### [Collected data]
(** X13. On a GL context that answers every poll, [processGPUQueries]
    keeps exactly the queries whose result is not ready, in their order,
    and deletes exactly the others, in their order, when the extension
    has [deleteQuery].  The GPU frame time becomes the result of the last
    query that was ready, in milliseconds; but when no query is left the
    estimator runs on top of it, so that a measurement that empties the
    queue is published only smoothed and clamped. *)
Theorem processGPUQueries_retires_ready_queries :
  forall (gl : GLHost) (ext : GLExtension)
         (avail : WebGLQuery -> bool) (res : WebGLQuery -> num) (s : Monitor),
    glExtension s = Some ext ->
    gpuTimerAvailable s = true ->
    has_getQueryParameter ext = true ->
    (forall q, resultAvailable gl q = Ok (avail q)) ->
    (forall q, queryResult gl q = Ok (res q)) ->
    (forall q, deleteQuery gl q = Ok tt) ->
    let s' := exec (processGPUQueries gl) s in
    let pending := filter (fun qd => negb (avail (query qd))) (timerQueries s) in
    let ready := filter (fun qd => avail (query qd)) (timerQueries s) in
    let measured :=
      fold_left (fun v qd => if avail (query qd)
                             then res (query qd) / #1000000 else v)
        (timerQueries s) (metrics s gpuFrameTime) in
    timerQueries s' = pending
    /\ deletedQueries s'
       = deletedQueries s
         ++ (if has_deleteQuery ext then List.map query ready else [])
    /\ metrics s' gpuFrameTime
       = match pending with
         | [] => max #0.5 (min (measured * (#1 - lit 0.3)
                                + estimatedGPUTime s * lit 0.3)
                               (metrics s frameTime * lit 0.8))
         | _ :: _ => measured
         end.
Proof.
  intros gl ext avail res s He Ha Hp Hav Hres Hdel s' pending ready measured.
  destruct (@filterM_stillPending_drains gl ext avail res Hp Hav Hres Hdel
              (timerQueries s) s) as (s1 & E & Hq & Hd & Hm & Ho).
  fold pending in E. fold ready in Hd. fold measured in Hm.
  assert (Es : processGPUQueries gl s
               = (Ok tt, match pending with
                         | [] => estimateGPUTime (set_timerQueries pending s1)
                         | _ :: _ => set_timerQueries pending s1
                         end)).
  { unfold processGPUQueries, try_catch, bind, gets. rewrite He, Ha, E.
    unfold modify. destruct pending; reflexivity. }
  subst s'. unfold exec. rewrite Es. cbn [snd].
  destruct pending as [|qd rest].
  - split; [|split].
    + unfold estimateGPUTime.
      match goal with |- context [if ?b then _ else _] => destruct b end;
        reflexivity.
    + rewrite <- Hd. unfold estimateGPUTime.
      match goal with |- context [if ?b then _ else _] => destruct b end;
        reflexivity.
    + rewrite estimateGPUTime_published.
      rewrite (@estimatedGPUTime_depends_on_load s (set_timerQueries [] s1))
        by exact Ho.
      change (metrics (set_timerQueries [] s1)) with (metrics s1).
      rewrite Hm, (Ho frameTime) by discriminate. reflexivity.
  - split; [reflexivity|]. split; [exact Hd | exact Hm].
Qed.

Lemma processGPUQueries_retires_ready_queries_witness :
  let ext := timer_extension true in
  let s := run (construct a_browser)
             [issue ext 1%nat; issue ext 2%nat; issue ext 3%nat] in
  let s' := exec (processGPUQueries (gl_ready_below ext 3 #2000000)) s in
  List.map query (timerQueries s') = [3%nat]
  /\ deletedQueries s' = [1%nat; 2%nat]
  /\ same (metrics s' gpuFrameTime) #2.
Proof.
  intros ext s s'.
  destruct (@processGPUQueries_retires_ready_queries
              (gl_ready_below ext 3 #2000000) ext
              (fun q => (q <? 3)%nat) (fun _ => #2000000) s
              eq_refl eq_refl eq_refl
              (fun _ => eq_refl) (fun _ => eq_refl) (fun _ => eq_refl))
    as (Hq & Hd & Hm).
  fold s' in Hq, Hd, Hm. rewrite Hq, Hd, Hm.
  split; [reflexivity|]. split; [reflexivity|].
  vm_compute. reflexivity.
Defined.

(** X14. When a poll throws in the middle of [processGPUQueries], the queue
    is left as it was: a query that was retired and deleted before the
    throw is still in the queue afterwards, GPU timing stays on, and the
    estimator runs on top of the time that was measured. *)
Theorem processGPUQueries_keeps_deleted_query_on_throw :
  forall (gl : GLHost) (ext : GLExtension) (s : Monitor)
         (qd1 qd2 : QueryData) (rest : list QueryData) (elapsed : num),
    glExtension s = Some ext ->
    gpuTimerAvailable s = true ->
    has_getQueryParameter ext = true ->
    has_deleteQuery ext = true ->
    timerQueries s = qd1 :: qd2 :: rest ->
    resultAvailable gl (query qd1) = Ok true ->
    queryResult gl (query qd1) = Ok elapsed ->
    deleteQuery gl (query qd1) = Ok tt ->
    resultAvailable gl (query qd2) = Thrown ->
    let s' := exec (processGPUQueries gl) s in
    returns (processGPUQueries gl) s = true
    /\ timerQueries s' = qd1 :: qd2 :: rest
    /\ deletedQueries s' = deletedQueries s ++ [query qd1]
    /\ gpuTimerAvailable s' = true
    /\ metrics s' gpuFrameTime
       = max #0.5 (min (elapsed / #1000000 * (#1 - lit 0.3)
                        + estimatedGPUTime s * lit 0.3)
                       (metrics s frameTime * lit 0.8)).
Proof.
  intros gl ext s qd1 qd2 rest elapsed He Ha Hp Hd Hq A1 R1 D1 A2 s'.
  assert (Es : processGPUQueries gl s
               = (Ok tt,
                  estimateGPUTime
                    (set_deletedQueries (deletedQueries s ++ [query qd1])
                       (set_metric gpuFrameTime (elapsed / #1000000) s)))).
  { unfold processGPUQueries, try_catch. unfold bind at 1, gets at 1.
    unfold bind at 1, gets at 1. rewrite He, Ha.
    unfold bind at 1, gets at 1. rewrite Hq.
    unfold bind at 1. cbn [filterM].
    unfold bind at 1. unfold stillPending at 1. rewrite Hp, Hd.
    unfold bind at 1, host at 1. rewrite A1.
    unfold bind at 1, host at 1. rewrite R1.
    unfold bind at 1, modify at 1.
    unfold bind at 1, ext_deleteQuery, bind at 1, host at 1. rewrite D1.
    unfold modify at 1, ret at 1.
    unfold bind at 1. unfold stillPending at 1. rewrite Hp.
    unfold bind at 1, host at 1. rewrite A2.
    unfold modify. reflexivity. }
  subst s'. unfold exec, returns. rewrite Es. cbn [fst snd].
  split; [reflexivity|].
  assert (Hf : forall (A : Type) (f : Monitor -> A) (s0 : Monitor),
             (forall v s1, f (set_metric gpuFrameTime v s1) = f s1) ->
             f (estimateGPUTime s0) = f s0).
  { intros A f s0 Hset. unfold estimateGPUTime.
    match goal with |- context [if ?b then _ else _] => destruct b end;
      rewrite !Hset; reflexivity. }
  split; [rewrite (Hf _ timerQueries) by reflexivity; exact Hq|].
  split; [rewrite (Hf _ deletedQueries) by reflexivity; reflexivity|].
  split; [rewrite (Hf _ gpuTimerAvailable) by reflexivity; exact Ha|].
  rewrite estimateGPUTime_published.
  rewrite (@estimatedGPUTime_depends_on_load s).
  - reflexivity.
  - intros k Hk.
    change (metrics (set_deletedQueries ?d ?s0) k) with (metrics s0 k).
    apply (@metrics_set_metric_other gpuFrameTime k), Hk.
Qed.

Lemma processGPUQueries_keeps_deleted_query_on_throw_witness :
  let ext := timer_extension true in
  let s := run (construct a_browser) [issue ext 1%nat; issue ext 2%nat] in
  let s' := exec (processGPUQueries (gl_throwing_from ext 2 #2000000)) s in
  List.map query (timerQueries s') = [1%nat; 2%nat]
  /\ deletedQueries s' = [1%nat]
  /\ gpuTimerAvailable s' = true.
Proof.
  intros ext s s'.
  destruct (@processGPUQueries_keeps_deleted_query_on_throw
              (gl_throwing_from ext 2 #2000000) ext s
              {| query := 1%nat; startTime := #0 |}
              {| query := 2%nat; startTime := #0 |} [] #2000000
              eq_refl eq_refl eq_refl eq_refl eq_refl
              eq_refl eq_refl eq_refl eq_refl)
    as (_ & Hq & Hd & Ha & _).
  fold s' in Hq, Hd, Ha. rewrite Hq, Hd, Ha.
  split; [reflexivity|]. split; reflexivity.
Defined.
Record RuleSet : Type := {
  categories : list (string * CategoryRule);
  unknown_threshold : Q
}.

(** ** keyword_match *)

(** [sum(1 for kw in info['keywords'] if kw in text_lower)] *)
Fixpoint keyword_hits (kws : list string) (text_lower : string) : nat :=
  match kws with
  | [] => 0
  | kw :: kws' =>
      (if Str.contains kw text_lower then 1 else 0)
      + keyword_hits kws' text_lower
  end.

Definition category_score (info : CategoryRule) (text_lower : string) : Q :=
  (inject_Z (Z.of_nat (keyword_hits (keywords info) text_lower))
   * get_weight info)%Q.

(** The [matches] dict built by the loop, in insertion order. *)
Fixpoint build_matches (cats : list (string * CategoryRule))
    (text_lower : string) : list (string * Q) :=
  match cats with
  | [] => []
  | (category, info) :: cats' =>
      if (0 <? keyword_hits (keywords info) text_lower)%nat
      then (category, category_score info text_lower)
           :: build_matches cats' text_lower
      else build_matches cats' text_lower
  end.

Definition Qltb (x y : Q) : bool := negb (Qle_bool y x).

(** [max(matches, key=matches.get)]: the first key with the largest value. *)
Fixpoint py_max (best : string * Q) (rest : list (string * Q)) : string * Q :=
  match rest with
  | [] => best
  | m :: rest' =>
      if Qltb (snd best) (snd m) then py_max m rest' else py_max best rest'
  end.

Definition word_count (text : string) : nat := length (Str.split text).

Definition keyword_match (rules : RuleSet) (text : string)
    : result (string * Q) :=
  let text_lower := Str.lower text in
  match build_matches (categories rules) text_lower with
  | m :: ms =>
      let best := py_max m ms in
      if (word_count text =? 0)%nat then Raise ZeroDivisionError
      else Ok (fst best,
               (snd best / inject_Z (Z.of_nat (word_count text)))%Q)
  | [] => Ok ("Unknown", 0%Q)
  end.

(** The rule file of the design document's worked example. *)
Definition example_rules : RuleSet := {|
  categories :=
    [ ("Healthcare", {| keywords := ["pharmacy"; "doctor"];
                        weight := Some (3 # 2)%Q |});
      ("Groceries", {| keywords := ["walmart"; "grocery"];
                       weight := None |}) ];
  unknown_threshold := (3 # 10)%Q
|}.

(** The rule set of the worked example: one category. *)
Definition healthcare_rules : RuleSet := {|
  categories :=
    [ ("Healthcare", {| keywords := ["pharmacy"; "doctor"];
                        weight := Some (3 # 2)%Q |}) ];
  unknown_threshold := (3 # 10)%Q
|}.

(** ** The scikit-learn objects the engine owns

    Each object is an opaque state; a method that refits returns the new
    state next to its result, a method that only reads returns its result.
    Nothing is assumed about what the methods compute. *)

Class Sklearn : Type := {
  (** one row of a TF-IDF matrix *)
  fvec : Type;
  (** [TfidfVectorizer(max_features=500, ngram_range=(1, 3))] *)
  vectorizer_t : Type;
  new_vectorizer : vectorizer_t;
  fit_transform : vectorizer_t -> list string
                  -> vectorizer_t * result (list fvec);
  transform : vectorizer_t -> list string -> result (list fvec);
  (** [RandomForestClassifier(n_estimators=100, max_depth=10,
      random_state=42)] *)
  classifier_t : Type;
  new_forest : classifier_t;
  forest_fit : classifier_t -> list fvec -> list string -> list (option Q)
               -> classifier_t * result unit;
  predict : classifier_t -> list fvec -> result (list string);
  (** [predict_proba(X).max(axis=1)] *)
  predict_proba_max : classifier_t -> list fvec -> result (list Q);
  (** [DBSCAN(eps=0.3, min_samples=2, metric='cosine').fit_predict] *)
  dbscan_fit_predict : list fvec -> list Z
}.

(** ** Data frames *)

Inductive Method : Type := RuleBased | MLBased.

Definition method_str (m : Method) : string :=
  match m with
  | RuleBased => "rule-based"
  | MLBased => "ml-based"
  end.

(** An input record: the two columns [classify_batch] reads. *)
Record Transaction : Type := {
  tx_narration : string;
  tx_amount : Q
}.

(** A row of the frame [classify_batch] builds. *)
Record Row : Type := {
  narration : string;
  amount : Q;
  category : string;
  confidence : Q;
  method : Method
}.

Inductive value : Type :=
  | VStr (s : string)
  | VFloat (q : Q).

(** The dict literal appended to [results] for each row; its keys are the
    columns of the resulting frame. *)
Definition to_dict (r : Row) : gmap string value :=
  <["narration" := VStr (narration r)]>
  (<["amount" := VFloat (amount r)]>
  (<["category" := VStr (category r)]>
  (<["confidence" := VFloat (confidence r)]>
  (<["method" := VStr (method_str (method r))]> ∅)))).

Definition set_category (c : string) (r : Row) : Row :=
  {| narration := narration r; amount := amount r; category := c;
     confidence := confidence r; method := method r |}.

Definition set_confidence (q : Q) (r : Row) : Row :=
  {| narration := narration r; amount := amount r; category := category r;
     confidence := q; method := method r |}.

Definition set_method (m : Method) (r : Row) : Row :=
  {| narration := narration r; amount := amount r; category := category r;
     confidence := confidence r; method := m |}.

(** [df[mask]] *)
Fixpoint select_rows {A} (mask : list bool) (df : list A) : list A :=
  match mask, df with
  | true :: mask', r :: df' => r :: select_rows mask' df'
  | false :: mask', _ :: df' => select_rows mask' df'
  | _, _ => []
  end.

### [REQUIREMENT]
Check each line of the records above for "Fixpoint", and copy those that have it.

### [RESULT OF THE TASK]
Fixpoint keyword_hits (kws : list string) (text_lower : string) : nat :=
Fixpoint build_matches (cats : list (string * CategoryRule))
Fixpoint py_max (best : string * Q) (rest : list (string * Q)) : string * Q :=
Fixpoint select_rows {A} (mask : list bool) (df : list A) : list A :=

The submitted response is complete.